[Saved entries]
(** The ingress is a choke point: a message the daemon accepts is the
    (canonically spelled) encoding of an operation whose every field passed its
    validator and whose cross-field conditions hold; nothing else is accepted. *)
Lemma request_ingress_exact w r :
  decode_request w = Ok r → valid_request r ∧ encode_request r = canon_request w.
Proof.
  destruct w; intros H; cbn [decode_request] in H; [..|injection H as <-; by destruct m];
    lazymatch type of H with (?f <$> _ ?m) = Ok ?r =>
      lazymatch type of f with ?D → _ => let W := type of m in
        change ((f <$> try_from (W := W) (D := D) m) = Ok r) in H;
        apply fmap_into_try in H as (d & -> & Hv & E) end end;
    cbn [valid_request encode_request canon_request]; (split; [exact Hv|f_equal; exact E]).
Qed.

(** A jumbo-frame request, as a value and as a message. *)
Definition demo_mtu : SetMtu := {| set_mtu_netdev := Refine "eth0" I; set_mtu_mtu := lit 9000 |}.
Definition demo_mtu_msg : pb_SetMtu := {| pb_set_mtu_netdev := "eth0"; pb_set_mtu_mtu := lit 9000 |}.
Lemma request_ingress_exact_witness :
  valid_request (RSetMtu demo_mtu) ∧ encode_request (RSetMtu demo_mtu) = WSetMtu demo_mtu_msg.
Proof. apply (request_ingress_exact (WSetMtu demo_mtu_msg)). vm_compute. reflexivity. Defined.
(* ===== verification/Render.v ===== *)
(** * Rendering and drift predicates (greendotctl/src/render.rs)

    Pure: the desired kernel state computed from the export tables, and the
    [*_satisfied] predicates that compare it with what the readers report. *)
From Stdlib Require Import Ascii String Sorted.
From stdpp Require Import base option list strings sets gmap pretty.
From S2P Require Import Prelude Ordered Validate IpAddr Types Desired Actual.
#[local] Open Scope string_scope.
#[local] Open Scope list_scope.
#[local] Open Scope N_scope.

Definition TRSVCID : u16 := lit 4420.

(** ** nvmet *)

#[export] Instance port_key_Ordered : Ordered (Transport * IpAddr) :=
  λ k, okey k.1 ++ okey k.2.
#[export] Instance port_key_OrderedLaw : OrderedLaw (Transport * IpAddr).
Proof.
  intros [t a] [t' a'] H. unfold okey, port_key_Ordered in H. cbn in H.
  destruct t, t'; simplify_eq/=; try done;
    f_equal; by apply okey_inj.
Qed.

(** [enabled()]: enabled exports whose device path is valid. *)
Definition nvmet_enabled (nvme : list NvmeExport) : list NvmeExport :=
  filter (λ e, Is_true (nvme_enabled e && is_ok (new NtDevicePath (nvme_device_path e)))) nvme.

(** One export with its NQN. The first pass of the code calls [e.nqn()] on every
    enabled export, so a panic happens there; the later calls return the same. *)
Definition with_nqn (e : NvmeExport) : panics (NvmeExport * Nqn) :=
  n ← nvme_nqn e; Ok (e, n).

Definition valid_nqns (l : list string) : list Nqn :=
  omap (λ i, to_option (new NtNqn i)) l.

Definition render_subsys (en : NvmeExport * Nqn) : option NvmetSubsysSpec :=
  let '(e, n) := en in
  dp ← to_option (new NtDevicePath (nvme_device_path e));
  Some {| sub_nqn := n;
          sub_allow_any_host := nvme_allow_any_host e;
          sub_allowed_hosts := valid_nqns (nvme_initiators e);
          sub_namespaces := [{| ns_nsid := lit 1; ns_device_path := dp |}] |}.

(** [net.entry((trtype, a)).or_default().push(nqn)]. *)
Definition net_push (n : Nqn) (net : btmap (Transport * IpAddr) (list Nqn))
    (k : Transport * IpAddr) : btmap (Transport * IpAddr) (list Nqn) :=
  bt_alter k (λ o, default [] o ++ [n]) net.

(** The (transport, address) pairs an export asks for, in loop order. *)
Definition export_keys (dflt : IpAddr) (pci : gmap string (list IpAddr)) (e : NvmeExport) :
    list (Transport * IpAddr) :=
  let addrs := listen_addrs (nvme_interfaces e) dflt pci in
  mjoin ((λ '(want, t), if (want : bool) then pair t <$> addrs else [])
         <$> [(nvme_want_rdma e, Rdma); (nvme_want_tcp e, Tcp)]).

Definition group_exports (dflt : IpAddr) (pci : gmap string (list IpAddr))
    (named : list (NvmeExport * Nqn)) : btmap (Transport * IpAddr) (list Nqn) :=
  foldl (λ net '(e, n), foldl (net_push n) net (export_keys dflt pci e)) [] named.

> Your assignment:
Repeat word for word the lines above that run from the line containing "lazymatch type of H" through the line containing "(** ** nvmet *)", both ends included, and nothing else.

> Task output:
    lazymatch type of H with (?f <$> _ ?m) = Ok ?r =>
      lazymatch type of f with ?D → _ => let W := type of m in
        change ((f <$> try_from (W := W) (D := D) m) = Ok r) in H;
        apply fmap_into_try in H as (d & -> & Hv & E) end end;
    cbn [valid_request encode_request canon_request]; (split; [exact Hv|f_equal; exact E]).
Qed.

(** A jumbo-frame request, as a value and as a message. *)
Definition demo_mtu : SetMtu := {| set_mtu_netdev := Refine "eth0" I; set_mtu_mtu := lit 9000 |}.
Definition demo_mtu_msg : pb_SetMtu := {| pb_set_mtu_netdev := "eth0"; pb_set_mtu_mtu := lit 9000 |}.
Lemma request_ingress_exact_witness :
  valid_request (RSetMtu demo_mtu) ∧ encode_request (RSetMtu demo_mtu) = WSetMtu demo_mtu_msg.
Proof. apply (request_ingress_exact (WSetMtu demo_mtu_msg)). vm_compute. reflexivity. Defined.
(* ===== verification/Render.v ===== *)
(** * Rendering and drift predicates (greendotctl/src/render.rs)

    Pure: the desired kernel state computed from the export tables, and the
    [*_satisfied] predicates that compare it with what the readers report. *)
From Stdlib Require Import Ascii String Sorted.
From stdpp Require Import base option list strings sets gmap pretty.
From S2P Require Import Prelude Ordered Validate IpAddr Types Desired Actual.
#[local] Open Scope string_scope.
#[local] Open Scope list_scope.
#[local] Open Scope N_scope.

Definition TRSVCID : u16 := lit 4420.

(** ** nvmet *)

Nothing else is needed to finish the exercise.